WORK TASK:
Word for word, print all of the entries below.

(Source data)
(** X7 -- Round trip across modes.  A stream saved by one processor is
    accepted by a processor of the same buffer geometry whatever mode
    that one is in: the load returns true, the write heads are those of
    the saved ring buffers, the channel count and the fidelity are the
    saved ones, freeze is engaged, and the processor ends in the saved
    mode when that is a spectral one, in GRANULAR when the saved mode is
    not spectral but its own was, and in its own mode otherwise. *)
Theorem persistence_round_trip_across_modes (saved current : GP) :
  saveable saved ->
  quality_decodes saved ->
  buffer_size_ current = buffer_size_ saved ->
  storable_mode saved ->
  storable_mode current ->
  let stream := save_stream (PreparePersistentData saved) in
  let loaded := snd (LoadPersistentData stream current) in
  fst (LoadPersistentData stream current) = true
  /\ head (fst (active_buffers loaded)) = head (fst (active_buffers saved))
  /\ head (snd (active_buffers loaded)) = head (snd (active_buffers saved))
  /\ num_channels_ loaded = num_channels_ saved
  /\ low_fidelity_ loaded = low_fidelity_ saved
  /\ Parameters.freeze (parameters_ loaded) = true
  /\ playback_mode_ loaded
     = if is_spectral (playback_mode_ saved) then playback_mode_ saved
       else if is_spectral (playback_mode_ current) then PLAYBACK_MODE_GRANULAR
       else playback_mode_ current.
Proof.
  intros (H0 & H4) (Qn & Ql) Hs Ss Sc stream loaded. subst loaded.
  set (P := PreparePersistentData saved) in *.
  assert (EP : persistent_state_ P =
               PersistentState.mk
                 (head (fst (active_buffers saved)), head (snd (active_buffers saved)))
                 (uint8 (quality saved)) (currently_spectral saved))
    by apply PreparePersistentData_state.
  destruct (save_stream_formats_ok P H0 H4) as [F0 F1].
  fold stream in F0, F1.
  assert (D : memcpy_state stream 2 = persistent_state_ P).
  { apply memcpy_state_save_stream. rewrite EP. cbv zeta.
    cbn [PersistentState.write_head PersistentState.quality PersistentState.spectral fst snd].
    repeat split; try apply head_int32; try apply uint8_range.
    - unfold currently_spectral. destruct (is_spectral _); [apply uint8_range | lia].
    - unfold currently_spectral. destruct (is_spectral _); [apply uint8_range | lia]. }
  destruct (load_outcome stream current) as (_ & Rf & Rt).
  destruct (after_first_block_fields stream current) as (_ & N2 & L2).
  rewrite D, EP in N2, L2. cbn [PersistentState.quality] in N2, L2.
  rewrite Qn in N2. rewrite Ql in L2.
  set (s2 := after_first_block stream current) in *.
  assert (B2 : buffer_size_ s2 = buffer_size_ saved).
  { unfold s2, after_first_block.
    destruct (after_state_block_Prepare
                (exec (copy_block state_block stream 2) (set_silence_ true current)))
      as (mode & E).
    rewrite E, Prepare_buffer_size. unfold copy_block. rewrite exec_bind. exact Hs. }
  assert (K2 : buffer_blocks s2 = buffer_blocks P).
  { unfold buffer_blocks, channels. rewrite N2, B2. reflexivity. }
  assert (Ok : fst (LoadPersistentData stream current) = true).
  { rewrite Rf, F0, K2, F1. reflexivity. }
  destruct (Rt Ok) as (_ & Hh0 & Hh1 & Hz & Hn & Hl).
  rewrite D, EP in Hh0, Hh1, Hn, Hl.
  cbn [PersistentState.write_head PersistentState.quality fst snd] in Hh0, Hh1, Hn, Hl.
  split; [exact Ok |]. split; [exact Hh0 |]. split; [exact Hh1 |].
  split; [rewrite Hn; exact Qn |]. split; [rewrite Hl; exact Ql |].
  split; [exact Hz |].
  (* the mode *)
  rewrite (LoadPersistentData_first_ok stream current F0). fold s2.
  rewrite K2, (load_blocks_ok _ _ _ _ F1).
  destruct (finish_load_spec (copy_blocks (buffer_blocks P) stream (next_block state_block 0) s2))
    as (_ & _ & _ & _ & _ & Rm & _).
  rewrite Rm.
  rewrite (copy_blocks_keeps playback_mode_)
    by (try reflexivity; apply buffer_blocks_are_buffers).
  unfold s2, after_first_block. rewrite after_state_block_mode.
  set (s1 := exec (copy_block state_block stream 2) (set_silence_ true current)).
  assert (E1 : persistent_state_ s1 = persistent_state_ P).
  { unfold s1, copy_block. rewrite exec_bind. exact D. }
  assert (M1 : playback_mode_ s1 = playback_mode_ current).
  { unfold s1, copy_block. rewrite exec_bind. reflexivity. }
  assert (C1 : currently_spectral s1 = currently_spectral current).
  { unfold currently_spectral. rewrite M1. reflexivity. }
  rewrite E1, EP, C1, M1. cbn [PersistentState.spectral].
  destruct (currently_spectral_storable saved Ss) as [Cs Ns].
  destruct (currently_spectral_storable current Sc) as [Cc Nc].
  rewrite Cs, Cc in *.
  destruct (is_spectral (playback_mode_ saved)) eqn:Is;
    destruct (is_spectral (playback_mode_ current)) eqn:Ic.
  - destruct (Z.eqb_spec (playback_mode_ current) (playback_mode_ saved)) as [E | N].
    + exact E.
    + specialize (Ns eq_refl). apply Z.eqb_neq in Ns. rewrite Ns. reflexivity.
  - specialize (Ns eq_refl).
    destruct (Z.eqb_spec 0 (playback_mode_ saved)) as [E | N]; [congruence |].
    apply Z.eqb_neq in Ns. rewrite Ns. reflexivity.
  - specialize (Nc eq_refl). apply Z.eqb_neq in Nc. rewrite Nc. reflexivity.
  - reflexivity.
Qed.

COMPLETED EXERCISE:
(** X7 -- Round trip across modes.  A stream saved by one processor is
    accepted by a processor of the same buffer geometry whatever mode
    that one is in: the load returns true, the write heads are those of
    the saved ring buffers, the channel count and the fidelity are the
    saved ones, freeze is engaged, and the processor ends in the saved
    mode when that is a spectral one, in GRANULAR when the saved mode is
    not spectral but its own was, and in its own mode otherwise. *)
Theorem persistence_round_trip_across_modes (saved current : GP) :
  saveable saved ->
  quality_decodes saved ->
  buffer_size_ current = buffer_size_ saved ->
  storable_mode saved ->
  storable_mode current ->
  let stream := save_stream (PreparePersistentData saved) in
  let loaded := snd (LoadPersistentData stream current) in
  fst (LoadPersistentData stream current) = true
  /\ head (fst (active_buffers loaded)) = head (fst (active_buffers saved))
  /\ head (snd (active_buffers loaded)) = head (snd (active_buffers saved))
  /\ num_channels_ loaded = num_channels_ saved
  /\ low_fidelity_ loaded = low_fidelity_ saved
  /\ Parameters.freeze (parameters_ loaded) = true
  /\ playback_mode_ loaded
     = if is_spectral (playback_mode_ saved) then playback_mode_ saved
       else if is_spectral (playback_mode_ current) then PLAYBACK_MODE_GRANULAR
       else playback_mode_ current.
Proof.
  intros (H0 & H4) (Qn & Ql) Hs Ss Sc stream loaded. subst loaded.
  set (P := PreparePersistentData saved) in *.
  assert (EP : persistent_state_ P =
               PersistentState.mk
                 (head (fst (active_buffers saved)), head (snd (active_buffers saved)))
                 (uint8 (quality saved)) (currently_spectral saved))
    by apply PreparePersistentData_state.
  destruct (save_stream_formats_ok P H0 H4) as [F0 F1].
  fold stream in F0, F1.
  assert (D : memcpy_state stream 2 = persistent_state_ P).
  { apply memcpy_state_save_stream. rewrite EP. cbv zeta.
    cbn [PersistentState.write_head PersistentState.quality PersistentState.spectral fst snd].
    repeat split; try apply head_int32; try apply uint8_range.
    - unfold currently_spectral. destruct (is_spectral _); [apply uint8_range | lia].
    - unfold currently_spectral. destruct (is_spectral _); [apply uint8_range | lia]. }
  destruct (load_outcome stream current) as (_ & Rf & Rt).
  destruct (after_first_block_fields stream current) as (_ & N2 & L2).
  rewrite D, EP in N2, L2. cbn [PersistentState.quality] in N2, L2.
  rewrite Qn in N2. rewrite Ql in L2.
  set (s2 := after_first_block stream current) in *.
  assert (B2 : buffer_size_ s2 = buffer_size_ saved).
  { unfold s2, after_first_block.
    destruct (after_state_block_Prepare
                (exec (copy_block state_block stream 2) (set_silence_ true current)))
      as (mode & E).
    rewrite E, Prepare_buffer_size. unfold copy_block. rewrite exec_bind. exact Hs. }
  assert (K2 : buffer_blocks s2 = buffer_blocks P).
  { unfold buffer_blocks, channels. rewrite N2, B2. reflexivity. }
  assert (Ok : fst (LoadPersistentData stream current) = true).
  { rewrite Rf, F0, K2, F1. reflexivity. }
  destruct (Rt Ok) as (_ & Hh0 & Hh1 & Hz & Hn & Hl).
  rewrite D, EP in Hh0, Hh1, Hn, Hl.
  cbn [PersistentState.write_head PersistentState.quality fst snd] in Hh0, Hh1, Hn, Hl.
  split; [exact Ok |]. split; [exact Hh0 |]. split; [exact Hh1 |].
  split; [rewrite Hn; exact Qn |]. split; [rewrite Hl; exact Ql |].
  split; [exact Hz |].
  (* the mode *)
  rewrite (LoadPersistentData_first_ok stream current F0). fold s2.
  rewrite K2, (load_blocks_ok _ _ _ _ F1).
  destruct (finish_load_spec (copy_blocks (buffer_blocks P) stream (next_block state_block 0) s2))
    as (_ & _ & _ & _ & _ & Rm & _).
  rewrite Rm.
  rewrite (copy_blocks_keeps playback_mode_)
    by (try reflexivity; apply buffer_blocks_are_buffers).
  unfold s2, after_first_block. rewrite after_state_block_mode.
  set (s1 := exec (copy_block state_block stream 2) (set_silence_ true current)).
  assert (E1 : persistent_state_ s1 = persistent_state_ P).
  { unfold s1, copy_block. rewrite exec_bind. exact D. }
  assert (M1 : playback_mode_ s1 = playback_mode_ current).
  { unfold s1, copy_block. rewrite exec_bind. reflexivity. }
  assert (C1 : currently_spectral s1 = currently_spectral current).
  { unfold currently_spectral. rewrite M1. reflexivity. }
  rewrite E1, EP, C1, M1. cbn [PersistentState.spectral].
  destruct (currently_spectral_storable saved Ss) as [Cs Ns].
  destruct (currently_spectral_storable current Sc) as [Cc Nc].
  rewrite Cs, Cc in *.
  destruct (is_spectral (playback_mode_ saved)) eqn:Is;
    destruct (is_spectral (playback_mode_ current)) eqn:Ic.
  - destruct (Z.eqb_spec (playback_mode_ current) (playback_mode_ saved)) as [E | N].
    + exact E.
    + specialize (Ns eq_refl). apply Z.eqb_neq in Ns. rewrite Ns. reflexivity.
  - specialize (Ns eq_refl).
    destruct (Z.eqb_spec 0 (playback_mode_ saved)) as [E | N]; [congruence |].
    apply Z.eqb_neq in Ns. rewrite Ns. reflexivity.
  - specialize (Nc eq_refl). apply Z.eqb_neq in Nc. rewrite Nc. reflexivity.
  - reflexivity.
Qed.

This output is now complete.